* **EXERCISE MATERIALS**

(** The body of the outer loop (lines 42-50).  With [views = 1] the inner
    loop adds nothing, [sum_E] is still the Python float [0.0], and dividing
    it by the int [0] raises. *)
Definition con_outer_body (P : list (list R)) (H : list R) (views : nat)
  (L_con : R) (m : nat) : result R :=
  sum_E <- for_loop (range views) (con_inner_body P H m) 0 ;;
  sum_E' <- (if (views - 1 =? 0)%nat then Err ZeroDivisionError
             else Ok (sum_E / INR (views - 1))) ;;
  Ok (L_con + sum_E').

Definition con_loss (evidences : Tensor2) (a : list R) (views classes : nat)
  : result R :=
  P <- con_P evidences a classes ;;
  let H := map entropy P in
  for_loop (range views) (con_outer_body P H views) 0.

(** ** The encoders (lines 98-121) *)

Definition dot (u v : list R) : R := vsum (zipWith Rmult u v).

(** [nn.Softplus()] with its defaults [beta = 1], [threshold = 20]. *)
Definition softplus (x : R) : R :=
  if Rlt_dec 20 x then x else ln (1 + exp x).

Inductive Layer : Type :=
| Linear (in_features out_features : nat) (weight : list (list R))
         (bias : list R)
| Softplus.

(** Calling a layer on a one-dimensional input. *)
Definition apply_layer (l : Layer) (x : list R) : result (list R) :=
  match l with
  | Linear in_features _ weight bias =>
      if (length x =? in_features)%nat
      then Ok (zipWith (fun w b => dot x w + b) weight bias)
      else Err RuntimeError
  | Softplus => Ok (map softplus x)
  end.

(** The parameters [nn.Linear] draws at random when it is constructed:
    entry [(j, i)] of the weight and entry [j] of the bias. *)
Record LinearInit : Type := mkLinearInit {
  w_init : nat -> nat -> R;
  b_init : nat -> R
}.

(** [nn.Linear(in_features, out_features)]: a weight of shape
    [(out_features, in_features)] and a bias of [out_features] entries. *)
Definition new_linear (p : LinearInit) (in_features out_features : nat)
  : Layer :=
  Linear in_features out_features
    (map (fun j => map (fun i => w_init p j i) (range in_features))
         (range out_features))
    (map (b_init p) (range out_features)).

Module Classifier.

(** The module list [self.fc]; [__init__] fills it with linear layers
    followed by one softplus, the weights being the model's parameters. *)
Record t : Type := mk { fc : list Layer }.

(** Lines 113-121. *)
Definition forward (c : t) (x : list R) : result (list R) :=
  l0 <- index (fc c) 0 ;;
  h <- apply_layer l0 x ;;
  for_loop (seq 1 (length (fc c) - 1))
    (fun h i => l <- index (fc c) i ;; apply_layer l h) h.

(** Lines 99-111; [p i] holds the parameters of the [i]-th linear layer.
    On an empty [classifier_dims] the subscript [num_layers - 1] is [-1] in
    Python and [0] here; both are out of range. *)
Definition init (classifier_dims : list nat) (classes : nat)
  (p : nat -> LinearInit) : result t :=
  let num_layers := length classifier_dims in
  fc <- for_loop (range (num_layers - 1))
          (fun fc i =>
             d_in <- index classifier_dims i ;;
             d_out <- index classifier_dims (i + 1) ;;
             Ok (fc ++ [new_linear (p i) d_in d_out]))
          [] ;;
  d_last <- index classifier_dims (num_layers - 1) ;;
  Ok (mk (fc ++ [new_linear (p (num_layers - 1)%nat) d_last classes;
                  Softplus])).

End Classifier.

(** [torch.ones((1, classes)) / classes]: the uniform prior. *)
Definition uniform_prior (classes : nat) : list R :=
  map (fun o => o / INR classes) (repeat 1 classes).

(** ** The model (lines 55-94) *)

Module TMDLO.

Record t : Type := mk {
  classes : nat;
  views : nat;
  lambda_con : R;
  Classifiers : list Classifier.t
}.

(** Lines 56-68; [p i] holds the parameters of the encoder of view [i]. *)
Definition init (classes views : nat) (lambda_con : R)
  (classifier_dims : list (list nat)) (p : nat -> nat -> LinearInit)
  : result t :=
  Classifiers <- for_loop (range views)
                   (fun cs i =>
                      dims <- index classifier_dims i ;;
                      c <- Classifier.init dims classes (p i) ;;
                      Ok (cs ++ [c]))
                   [] ;;
  Ok (mk classes views lambda_con Classifiers).

(** [evidences[v_num] = out]: the value is broadcast to the row. *)
Definition set_row (classes : nat) (rows : list (list R)) (v_num : nat)
  (out : list R) : result (list (list R)) :=
  if (length out =? classes)%nat then
    Ok (firstn v_num rows ++ out :: skipn (S v_num) rows)
  else match out with
       | [x] => Ok (firstn v_num rows ++ repeat x classes
                      :: skipn (S v_num) rows)
       | _ => Err RuntimeError
       end.

(** Lines 76-79. *)
Definition infer (self : t) (X : list (list R)) : result Tensor2 :=
  let zeros := repeat (repeat 0 (classes self)) (views self) in
  rows <- for_loop (range (views self))
            (fun evidences v_num =>
               c <- index (Classifiers self) v_num ;;
               x <- index X v_num ;;
               out <- Classifier.forward c x ;;
               set_row (classes self) evidences v_num out)
            zeros ;;
  Ok (mkTensor2 (classes self) rows).

(** Lines 89-93, on the evidence matrix. *)
Definition loss_of (self : t) (evidences : Tensor2) (y : Z) : result R :=
  let a := uniform_prior (classes self) in
  let loss := 0 in
  L_acc <- acc_loss y evidences (classes self) ;;
  L_con <- con_loss evidences a (views self) (classes self) ;;
  Ok (loss + (L_acc + lambda_con self * L_con)).

(** Lines 81-94. *)
Definition forward (self : t) (X : list (list R)) (y : Z) : result R :=
  evidences <- infer self X ;;
  loss_of self evidences y.

End TMDLO.

(** ** Specification-level sums *)

(** [big_sum n f] is the sum of [f k] over [0 <= k < n]. *)
Definition big_sum (n : nat) (f : nat -> R) : R := vsum (map f (range n)).

(** The accuracy loss as the specification words it: a sum over the classes
    of the squared error against the one-hot label plus the variance term. *)
Definition acc_loss_spec (y : nat) (evidences : Tensor2) (classes : nat) : R :=
  let alpha_a := fun k => vsum (column evidences k) + 1 in
  let S := big_sum classes alpha_a in
  let P := fun k => alpha_a k / S in
  let one_hot_y := fun k => if (k =? y)%nat then 1 else 0 in
  big_sum classes
    (fun k => (one_hot_y k - P k) ^ 2 + P k * (1 - P k) / (S + 1)).

(** Every entry of the matrix is zero. *)
Definition all_zero (t : Tensor2) : Prop :=
  Forall (Forall (fun x => x = 0)) (trows t).

(** The sum of [f k] over the classes [k < n] other than [y]. *)
Definition others_sum (n y : nat) (f : nat -> R) : R :=
  big_sum n (fun k => if (k =? y)%nat then 0 else f k).


(** The fused Dirichlet parameter of class [k]. *)
Definition alpha_of (ev : Tensor2) (k : nat) : R := vsum (column ev k) + 1.

(** The numerator of the closed form of the accuracy loss: it only involves
    the classes other than the label. *)
Definition acc_numerator (y classes : nat) (ev : Tensor2) : R :=
  let A := others_sum classes y (alpha_of ev) in
  let Q := others_sum classes y (fun k => alpha_of ev k * alpha_of ev k) in
  A * A + 2 * A + Q.

(** The excess entropy of two projected probabilities (lines 45-47 with
    the entropies of line 39). *)
Definition excess_entropy (p q : list R) : R :=
  E_of p q (entropy p) (entropy q).

(** Row [m] of the tensor [P] of [con_loss]. *)
Definition P_view (ev : Tensor2) (a : list R) (classes m : nat) : list R :=
  nth m (map (view_P a classes) (trows ev)) [].

(** [E_mv] for the views [m] and [v] of an evidence matrix. *)
Definition E_mv (ev : Tensor2) (a : list R) (classes m v : nat) : R :=
  excess_entropy (P_view ev a classes m) (P_view ev a classes v).

(** The consistency loss as the specification words it: for each view [m]
    the sum of [E_mv] over the other views divided by [views - 1], summed
    over [m]. *)
Definition con_loss_spec (ev : Tensor2) (a : list R) (views classes : nat)
  : R :=
  big_sum views (fun m =>
    big_sum views (fun v => if (m =? v)%nat then 0 else E_mv ev a classes m v)
    / INR (views - 1)).

(** The sum of [f m v] over the unordered pairs [v < m < n]. *)
Definition pairs_sum (n : nat) (f : nat -> nat -> R) : R :=
  big_sum n (fun m => big_sum m (fun v => f m v)).

(** The contribution of one class to the excess entropy of two rows. *)
Definition jsd_term (x y : R) : R :=
  - ((x + y) / 2 * log2 ((x + y) / 2)) + x * log2 x / 2 + y * log2 y / 2.

(** The matrix of one view whose evidence is the column sums of [ev]. *)
Definition collapse (ev : Tensor2) : Tensor2 :=
  mkTensor2 (ncols ev) [sum_dim0 ev].

(** Applying a list of layers in order. *)
Fixpoint run_layers (layers : list Layer) (h : list R) : result (list R) :=
  match layers with
  | [] => Ok h
  | l :: layers' => h' <- apply_layer l h ;; run_layers layers' h'
  end.

(** The width after layer [i] of a classifier built from [dims]: the
    configured dimensions followed by the number of classes. *)
Definition dim_at (dims : list nat) (classes i : nat) : nat :=
  nth i (dims ++ [classes]) 0%nat.

(** The linear layers [Classifier.init] builds. *)
Definition built_layers (dims : list nat) (classes : nat)
  (p : nat -> LinearInit) : list Layer :=
  map (fun i => new_linear (p i) (dim_at dims classes i)
                  (dim_at dims classes (S i)))
      (range (length dims)).

(** The classifier [Classifier.init] returns on a non-empty [dims]. *)
Definition built (dims : list nat) (classes : nat) (p : nat -> LinearInit)
  : Classifier.t :=
  Classifier.mk (built_layers dims classes p ++ [Softplus]).

(** What [infer] stores in a row for the encoder output [out]. *)
Definition stored_row (classes : nat) (out : list R) : list R :=
  if (length out =? classes)%nat then out
  else repeat (hd 0 out) classes.

(** The encoder call of line 78 for view [v_num]. *)
Definition call_view (self : TMDLO.t) (X : list (list R)) (v_num : nat)
  : result (list R) :=
  c <- index (TMDLO.Classifiers self) v_num ;;
  x <- index X v_num ;;
  Classifier.forward c x.

(** The state of the evidence tensor in [infer] before view [k] is
    processed: [views] rows of [classes] entries, the first [k] of them
    holding what the encoders returned. *)
Definition infer_inv (self : TMDLO.t) (X : list (list R)) (k : nat)
  (rows : list (list R)) : Prop :=
  length rows = TMDLO.views self
  /\ (forall v, (v < TMDLO.views self)%nat ->
       length (nth v rows []) = TMDLO.classes self)
  /\ (forall v, (v < k)%nat ->
       exists out, call_view self X v = Ok out
         /\ (length out = TMDLO.classes self \/ length out = 1%nat)
         /\ nth v rows [] = stored_row (TMDLO.classes self) out).

(** View [i] has a usable entry in [classifier_dims]. *)
Definition dims_ok (classifier_dims : list (list nat)) (i : nat) : Prop :=
  (i < length classifier_dims)%nat /\ nth i classifier_dims [] <> [].

(** The model [TMDLO.init] returns when every view has usable dimensions. *)
Definition built_model (classes views : nat) (lambda_con : R)
  (classifier_dims : list (list nat)) (p : nat -> nat -> LinearInit)
  : TMDLO.t :=
  TMDLO.mk classes views lambda_con
    (map (fun i => built (nth i classifier_dims []) classes (p i))
         (range views)).

(** Every entry of the matrix is strictly positive. *)
Definition positive (t : Tensor2) : Prop :=
  Forall (Forall (fun x => 0 < x)) (trows t).

(** The row [infer] stores for an encoder paired with its input. *)
Definition row_of (classes : nat) (cx : Classifier.t * list R) : list R :=
  match Classifier.forward (fst cx) (snd cx) with
  | Ok out => stored_row classes out
  | Err _ => []
  end.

* **WORK INSTRUCTION**
Return only the part of the records above that opens with the line containing "let a := uniform_prior (classes self) in" and closes with the line containing "(** ** Specification-level sums *)", ends included.

* **RESPONSE TO THIS TASK**
  let a := uniform_prior (classes self) in
  let loss := 0 in
  L_acc <- acc_loss y evidences (classes self) ;;
  L_con <- con_loss evidences a (views self) (classes self) ;;
  Ok (loss + (L_acc + lambda_con self * L_con)).

(** Lines 81-94. *)
Definition forward (self : t) (X : list (list R)) (y : Z) : result R :=
  evidences <- infer self X ;;
  loss_of self evidences y.

End TMDLO.

(** ** Specification-level sums *)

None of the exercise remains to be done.